**Your goal:**
Restate word for word the entries below, starting with the line with "destruct (efficiency_step_spec cfg" and continuing through the line with "Proof. split; [intros; lia|done]. Qed.". Include both of those lines and no others.

**Items from a data source:**
☆ ☆ ☆
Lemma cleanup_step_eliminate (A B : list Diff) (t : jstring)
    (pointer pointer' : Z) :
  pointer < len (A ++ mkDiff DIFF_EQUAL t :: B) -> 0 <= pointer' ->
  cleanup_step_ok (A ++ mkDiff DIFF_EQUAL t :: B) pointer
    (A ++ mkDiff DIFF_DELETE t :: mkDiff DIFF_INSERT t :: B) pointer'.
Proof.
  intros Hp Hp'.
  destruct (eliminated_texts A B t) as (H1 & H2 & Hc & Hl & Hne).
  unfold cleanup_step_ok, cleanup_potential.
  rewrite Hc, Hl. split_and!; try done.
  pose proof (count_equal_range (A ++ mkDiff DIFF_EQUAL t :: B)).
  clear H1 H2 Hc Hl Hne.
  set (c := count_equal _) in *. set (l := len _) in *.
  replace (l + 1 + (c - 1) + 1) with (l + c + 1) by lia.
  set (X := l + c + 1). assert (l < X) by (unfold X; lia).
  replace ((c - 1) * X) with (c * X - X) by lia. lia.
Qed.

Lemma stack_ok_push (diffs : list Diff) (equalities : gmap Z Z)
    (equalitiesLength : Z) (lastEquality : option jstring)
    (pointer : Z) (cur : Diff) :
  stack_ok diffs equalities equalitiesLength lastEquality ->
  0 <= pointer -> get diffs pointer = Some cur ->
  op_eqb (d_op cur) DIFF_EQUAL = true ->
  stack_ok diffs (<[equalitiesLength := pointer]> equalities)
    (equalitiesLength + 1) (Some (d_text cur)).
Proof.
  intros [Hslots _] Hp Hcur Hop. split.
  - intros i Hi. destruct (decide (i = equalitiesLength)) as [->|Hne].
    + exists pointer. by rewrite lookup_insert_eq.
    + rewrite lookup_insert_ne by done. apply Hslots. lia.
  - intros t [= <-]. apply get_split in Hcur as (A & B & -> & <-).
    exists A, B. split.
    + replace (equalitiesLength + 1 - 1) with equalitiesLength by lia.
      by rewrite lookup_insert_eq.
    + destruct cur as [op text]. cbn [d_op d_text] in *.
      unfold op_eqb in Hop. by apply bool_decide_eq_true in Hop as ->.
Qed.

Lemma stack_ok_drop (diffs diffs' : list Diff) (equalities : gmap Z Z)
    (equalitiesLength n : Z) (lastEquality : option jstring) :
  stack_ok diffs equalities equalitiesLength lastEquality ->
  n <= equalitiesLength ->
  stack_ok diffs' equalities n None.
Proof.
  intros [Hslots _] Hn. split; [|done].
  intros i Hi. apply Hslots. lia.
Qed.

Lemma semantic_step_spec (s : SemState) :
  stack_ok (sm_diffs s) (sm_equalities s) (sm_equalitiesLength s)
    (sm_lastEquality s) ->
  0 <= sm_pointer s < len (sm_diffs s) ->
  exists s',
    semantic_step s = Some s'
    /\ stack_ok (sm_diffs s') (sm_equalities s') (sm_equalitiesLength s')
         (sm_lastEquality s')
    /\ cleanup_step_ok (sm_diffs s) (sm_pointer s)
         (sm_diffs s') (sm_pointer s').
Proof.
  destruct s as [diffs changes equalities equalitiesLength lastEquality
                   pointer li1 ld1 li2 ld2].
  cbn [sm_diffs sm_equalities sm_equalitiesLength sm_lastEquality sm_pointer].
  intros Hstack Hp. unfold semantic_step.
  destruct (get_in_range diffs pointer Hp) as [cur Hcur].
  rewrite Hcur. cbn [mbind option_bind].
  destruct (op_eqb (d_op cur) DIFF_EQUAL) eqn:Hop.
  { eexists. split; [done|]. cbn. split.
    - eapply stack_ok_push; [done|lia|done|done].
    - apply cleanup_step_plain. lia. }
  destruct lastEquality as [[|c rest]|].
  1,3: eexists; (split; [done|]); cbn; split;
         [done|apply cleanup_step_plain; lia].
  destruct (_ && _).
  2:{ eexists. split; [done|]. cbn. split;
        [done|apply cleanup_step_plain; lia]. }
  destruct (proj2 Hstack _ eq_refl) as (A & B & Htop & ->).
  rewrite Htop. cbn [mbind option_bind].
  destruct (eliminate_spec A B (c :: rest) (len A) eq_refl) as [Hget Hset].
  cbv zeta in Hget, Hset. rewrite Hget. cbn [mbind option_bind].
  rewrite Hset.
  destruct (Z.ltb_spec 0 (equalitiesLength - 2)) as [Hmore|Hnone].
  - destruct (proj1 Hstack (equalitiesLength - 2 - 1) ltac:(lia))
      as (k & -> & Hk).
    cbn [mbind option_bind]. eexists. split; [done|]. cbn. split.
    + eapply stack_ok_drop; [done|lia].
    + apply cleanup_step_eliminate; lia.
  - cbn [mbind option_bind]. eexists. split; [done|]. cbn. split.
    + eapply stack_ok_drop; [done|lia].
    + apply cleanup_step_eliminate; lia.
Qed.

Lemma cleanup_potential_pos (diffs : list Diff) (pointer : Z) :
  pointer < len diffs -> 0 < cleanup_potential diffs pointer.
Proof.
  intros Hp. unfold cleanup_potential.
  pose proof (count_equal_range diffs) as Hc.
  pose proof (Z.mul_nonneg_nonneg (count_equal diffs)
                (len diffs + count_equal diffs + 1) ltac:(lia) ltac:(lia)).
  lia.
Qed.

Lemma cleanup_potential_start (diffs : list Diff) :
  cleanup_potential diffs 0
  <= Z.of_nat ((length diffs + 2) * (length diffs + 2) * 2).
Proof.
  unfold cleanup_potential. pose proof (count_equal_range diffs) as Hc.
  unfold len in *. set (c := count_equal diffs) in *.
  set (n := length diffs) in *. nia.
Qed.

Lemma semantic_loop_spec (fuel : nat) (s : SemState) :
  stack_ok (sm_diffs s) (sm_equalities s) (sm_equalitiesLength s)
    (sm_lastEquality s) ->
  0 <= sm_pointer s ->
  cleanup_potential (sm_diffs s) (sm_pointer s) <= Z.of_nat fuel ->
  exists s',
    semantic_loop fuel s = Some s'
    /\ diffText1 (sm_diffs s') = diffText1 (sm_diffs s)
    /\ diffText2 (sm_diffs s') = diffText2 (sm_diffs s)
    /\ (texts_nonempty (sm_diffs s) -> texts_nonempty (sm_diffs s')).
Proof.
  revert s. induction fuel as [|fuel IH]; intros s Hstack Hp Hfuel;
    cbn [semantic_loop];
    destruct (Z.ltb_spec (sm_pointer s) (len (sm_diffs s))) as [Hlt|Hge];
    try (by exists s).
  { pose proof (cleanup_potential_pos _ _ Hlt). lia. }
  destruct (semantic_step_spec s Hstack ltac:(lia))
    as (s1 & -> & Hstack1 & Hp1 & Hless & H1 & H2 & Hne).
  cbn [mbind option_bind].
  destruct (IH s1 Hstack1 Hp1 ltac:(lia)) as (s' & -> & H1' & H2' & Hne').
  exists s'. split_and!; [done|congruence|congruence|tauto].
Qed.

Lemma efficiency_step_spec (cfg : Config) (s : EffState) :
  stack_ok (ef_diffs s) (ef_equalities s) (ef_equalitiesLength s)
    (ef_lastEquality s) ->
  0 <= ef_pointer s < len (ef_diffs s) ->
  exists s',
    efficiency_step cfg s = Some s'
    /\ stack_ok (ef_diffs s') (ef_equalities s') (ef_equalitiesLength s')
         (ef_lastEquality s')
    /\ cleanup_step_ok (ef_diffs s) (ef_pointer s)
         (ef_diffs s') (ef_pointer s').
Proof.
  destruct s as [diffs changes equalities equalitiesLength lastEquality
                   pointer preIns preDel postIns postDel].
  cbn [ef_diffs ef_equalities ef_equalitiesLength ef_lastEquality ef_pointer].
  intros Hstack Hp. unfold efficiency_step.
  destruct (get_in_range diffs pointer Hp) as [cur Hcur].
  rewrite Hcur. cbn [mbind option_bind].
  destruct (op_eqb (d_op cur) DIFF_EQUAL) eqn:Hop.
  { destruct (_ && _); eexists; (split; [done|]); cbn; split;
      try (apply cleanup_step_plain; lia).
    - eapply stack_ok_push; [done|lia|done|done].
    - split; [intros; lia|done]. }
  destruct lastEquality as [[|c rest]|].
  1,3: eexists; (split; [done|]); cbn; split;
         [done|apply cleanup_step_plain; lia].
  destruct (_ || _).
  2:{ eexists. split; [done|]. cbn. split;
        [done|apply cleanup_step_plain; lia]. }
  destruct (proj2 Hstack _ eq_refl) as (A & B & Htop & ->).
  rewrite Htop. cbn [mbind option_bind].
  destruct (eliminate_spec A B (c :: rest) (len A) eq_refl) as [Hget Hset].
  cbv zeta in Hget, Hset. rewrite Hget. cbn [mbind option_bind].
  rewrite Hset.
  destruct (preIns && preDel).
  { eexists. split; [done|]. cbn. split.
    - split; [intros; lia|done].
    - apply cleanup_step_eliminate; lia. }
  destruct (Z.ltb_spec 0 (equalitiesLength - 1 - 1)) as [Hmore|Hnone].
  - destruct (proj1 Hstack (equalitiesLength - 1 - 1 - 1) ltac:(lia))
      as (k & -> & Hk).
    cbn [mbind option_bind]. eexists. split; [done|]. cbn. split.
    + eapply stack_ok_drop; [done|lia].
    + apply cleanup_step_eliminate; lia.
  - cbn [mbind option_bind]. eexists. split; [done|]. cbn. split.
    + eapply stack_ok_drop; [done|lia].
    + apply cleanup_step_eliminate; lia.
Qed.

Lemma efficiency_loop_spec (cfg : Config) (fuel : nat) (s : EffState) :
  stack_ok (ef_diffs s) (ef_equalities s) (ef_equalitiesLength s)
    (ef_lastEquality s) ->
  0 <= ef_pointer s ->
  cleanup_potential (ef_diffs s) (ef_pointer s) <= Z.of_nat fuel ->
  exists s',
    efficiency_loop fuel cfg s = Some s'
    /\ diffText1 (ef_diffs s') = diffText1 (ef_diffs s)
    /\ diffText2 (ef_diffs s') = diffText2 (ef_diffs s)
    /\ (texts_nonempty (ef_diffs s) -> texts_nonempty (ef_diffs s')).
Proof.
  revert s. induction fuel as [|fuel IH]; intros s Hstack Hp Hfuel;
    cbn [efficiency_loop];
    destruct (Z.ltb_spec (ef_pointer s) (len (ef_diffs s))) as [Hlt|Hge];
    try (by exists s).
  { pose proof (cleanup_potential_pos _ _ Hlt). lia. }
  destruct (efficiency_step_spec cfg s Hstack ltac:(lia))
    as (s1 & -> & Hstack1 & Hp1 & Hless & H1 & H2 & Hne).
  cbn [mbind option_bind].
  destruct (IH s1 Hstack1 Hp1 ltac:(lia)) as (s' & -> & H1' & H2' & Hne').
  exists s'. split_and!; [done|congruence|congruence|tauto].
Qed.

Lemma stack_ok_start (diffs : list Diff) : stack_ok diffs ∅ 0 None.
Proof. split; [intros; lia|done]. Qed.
☆ ☆ ☆
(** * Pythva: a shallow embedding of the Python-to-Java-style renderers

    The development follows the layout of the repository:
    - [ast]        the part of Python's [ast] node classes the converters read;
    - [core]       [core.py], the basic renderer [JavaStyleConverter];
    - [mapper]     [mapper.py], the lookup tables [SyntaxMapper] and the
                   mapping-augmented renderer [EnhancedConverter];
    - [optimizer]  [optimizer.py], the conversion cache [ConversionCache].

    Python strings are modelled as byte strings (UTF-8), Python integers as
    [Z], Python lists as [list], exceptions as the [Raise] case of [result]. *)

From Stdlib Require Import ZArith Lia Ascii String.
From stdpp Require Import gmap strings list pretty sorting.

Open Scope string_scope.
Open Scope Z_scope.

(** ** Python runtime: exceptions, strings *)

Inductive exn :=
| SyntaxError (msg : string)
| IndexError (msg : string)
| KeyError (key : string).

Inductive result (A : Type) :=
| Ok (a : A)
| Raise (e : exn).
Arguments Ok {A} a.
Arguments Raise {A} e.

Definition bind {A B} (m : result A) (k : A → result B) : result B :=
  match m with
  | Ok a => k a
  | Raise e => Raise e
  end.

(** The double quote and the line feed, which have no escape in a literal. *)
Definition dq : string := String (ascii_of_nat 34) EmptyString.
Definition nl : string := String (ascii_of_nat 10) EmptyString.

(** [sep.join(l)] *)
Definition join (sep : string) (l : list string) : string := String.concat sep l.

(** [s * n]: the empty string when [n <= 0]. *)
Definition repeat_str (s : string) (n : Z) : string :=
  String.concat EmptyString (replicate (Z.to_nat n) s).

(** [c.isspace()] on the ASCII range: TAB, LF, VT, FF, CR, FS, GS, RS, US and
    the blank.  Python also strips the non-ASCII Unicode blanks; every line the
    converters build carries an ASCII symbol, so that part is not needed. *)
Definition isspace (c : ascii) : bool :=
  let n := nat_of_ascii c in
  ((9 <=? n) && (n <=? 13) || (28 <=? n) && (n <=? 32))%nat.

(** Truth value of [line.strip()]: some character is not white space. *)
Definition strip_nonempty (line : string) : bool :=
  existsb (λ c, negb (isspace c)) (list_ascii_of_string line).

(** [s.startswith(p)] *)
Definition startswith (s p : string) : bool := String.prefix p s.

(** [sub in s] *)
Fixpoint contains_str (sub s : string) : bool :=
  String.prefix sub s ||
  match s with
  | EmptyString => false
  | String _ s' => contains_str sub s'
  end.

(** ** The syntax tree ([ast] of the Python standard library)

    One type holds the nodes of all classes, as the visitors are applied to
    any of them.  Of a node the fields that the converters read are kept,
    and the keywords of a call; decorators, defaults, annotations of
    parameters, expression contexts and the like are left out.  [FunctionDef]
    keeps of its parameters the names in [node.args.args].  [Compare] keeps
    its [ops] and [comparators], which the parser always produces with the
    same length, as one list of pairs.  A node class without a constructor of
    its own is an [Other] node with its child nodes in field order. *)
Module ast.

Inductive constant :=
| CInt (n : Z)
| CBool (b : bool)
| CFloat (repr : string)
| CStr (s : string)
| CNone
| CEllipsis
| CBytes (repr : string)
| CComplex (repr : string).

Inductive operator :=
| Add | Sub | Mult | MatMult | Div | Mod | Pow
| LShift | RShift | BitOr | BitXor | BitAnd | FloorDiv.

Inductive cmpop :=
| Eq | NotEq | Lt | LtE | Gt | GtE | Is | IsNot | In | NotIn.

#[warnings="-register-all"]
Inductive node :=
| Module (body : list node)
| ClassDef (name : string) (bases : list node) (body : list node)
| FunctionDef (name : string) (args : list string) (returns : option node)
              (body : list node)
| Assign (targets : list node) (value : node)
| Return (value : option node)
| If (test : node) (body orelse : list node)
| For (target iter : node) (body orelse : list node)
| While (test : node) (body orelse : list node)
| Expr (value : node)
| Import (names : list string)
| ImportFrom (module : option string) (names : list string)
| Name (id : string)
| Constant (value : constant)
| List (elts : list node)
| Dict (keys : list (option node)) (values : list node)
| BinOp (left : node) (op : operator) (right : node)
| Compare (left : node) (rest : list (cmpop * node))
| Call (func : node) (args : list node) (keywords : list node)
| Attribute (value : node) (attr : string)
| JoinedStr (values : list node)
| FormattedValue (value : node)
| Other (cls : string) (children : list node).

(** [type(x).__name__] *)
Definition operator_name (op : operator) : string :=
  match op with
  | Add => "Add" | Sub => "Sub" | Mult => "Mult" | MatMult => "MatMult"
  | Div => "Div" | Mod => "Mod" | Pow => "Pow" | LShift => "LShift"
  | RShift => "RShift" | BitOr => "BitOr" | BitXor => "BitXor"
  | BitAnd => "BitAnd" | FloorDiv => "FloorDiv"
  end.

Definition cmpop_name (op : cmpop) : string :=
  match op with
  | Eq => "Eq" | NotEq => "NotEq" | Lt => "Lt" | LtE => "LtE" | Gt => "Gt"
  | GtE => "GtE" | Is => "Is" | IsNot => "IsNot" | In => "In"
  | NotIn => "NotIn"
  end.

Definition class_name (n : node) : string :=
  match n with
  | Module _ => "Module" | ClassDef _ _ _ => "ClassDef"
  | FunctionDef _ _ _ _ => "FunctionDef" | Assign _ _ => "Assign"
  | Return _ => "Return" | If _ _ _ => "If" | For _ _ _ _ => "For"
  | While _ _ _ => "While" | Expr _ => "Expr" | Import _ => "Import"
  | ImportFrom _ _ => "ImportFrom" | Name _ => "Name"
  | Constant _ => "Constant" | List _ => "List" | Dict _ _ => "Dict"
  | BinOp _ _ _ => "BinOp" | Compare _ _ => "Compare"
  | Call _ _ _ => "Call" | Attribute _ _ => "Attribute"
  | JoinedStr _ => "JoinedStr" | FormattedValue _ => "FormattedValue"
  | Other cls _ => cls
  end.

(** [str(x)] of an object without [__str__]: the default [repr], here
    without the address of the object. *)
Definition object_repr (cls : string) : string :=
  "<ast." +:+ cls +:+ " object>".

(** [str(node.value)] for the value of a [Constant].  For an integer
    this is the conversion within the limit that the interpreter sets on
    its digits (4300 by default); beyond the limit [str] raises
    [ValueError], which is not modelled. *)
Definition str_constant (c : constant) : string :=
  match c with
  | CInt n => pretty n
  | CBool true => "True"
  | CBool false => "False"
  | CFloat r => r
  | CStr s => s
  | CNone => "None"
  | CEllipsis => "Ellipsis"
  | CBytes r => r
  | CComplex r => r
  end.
☆ ☆ ☆
**Output of the task:**
  destruct (efficiency_step_spec cfg s Hstack ltac:(lia))
    as (s1 & -> & Hstack1 & Hp1 & Hless & H1 & H2 & Hne).
  cbn [mbind option_bind].
  destruct (IH s1 Hstack1 Hp1 ltac:(lia)) as (s' & -> & H1' & H2' & Hne').
  exists s'. split_and!; [done|congruence|congruence|tauto].
Qed.

Lemma stack_ok_start (diffs : list Diff) : stack_ok diffs ∅ 0 None.
Proof. split; [intros; lia|done]. Qed.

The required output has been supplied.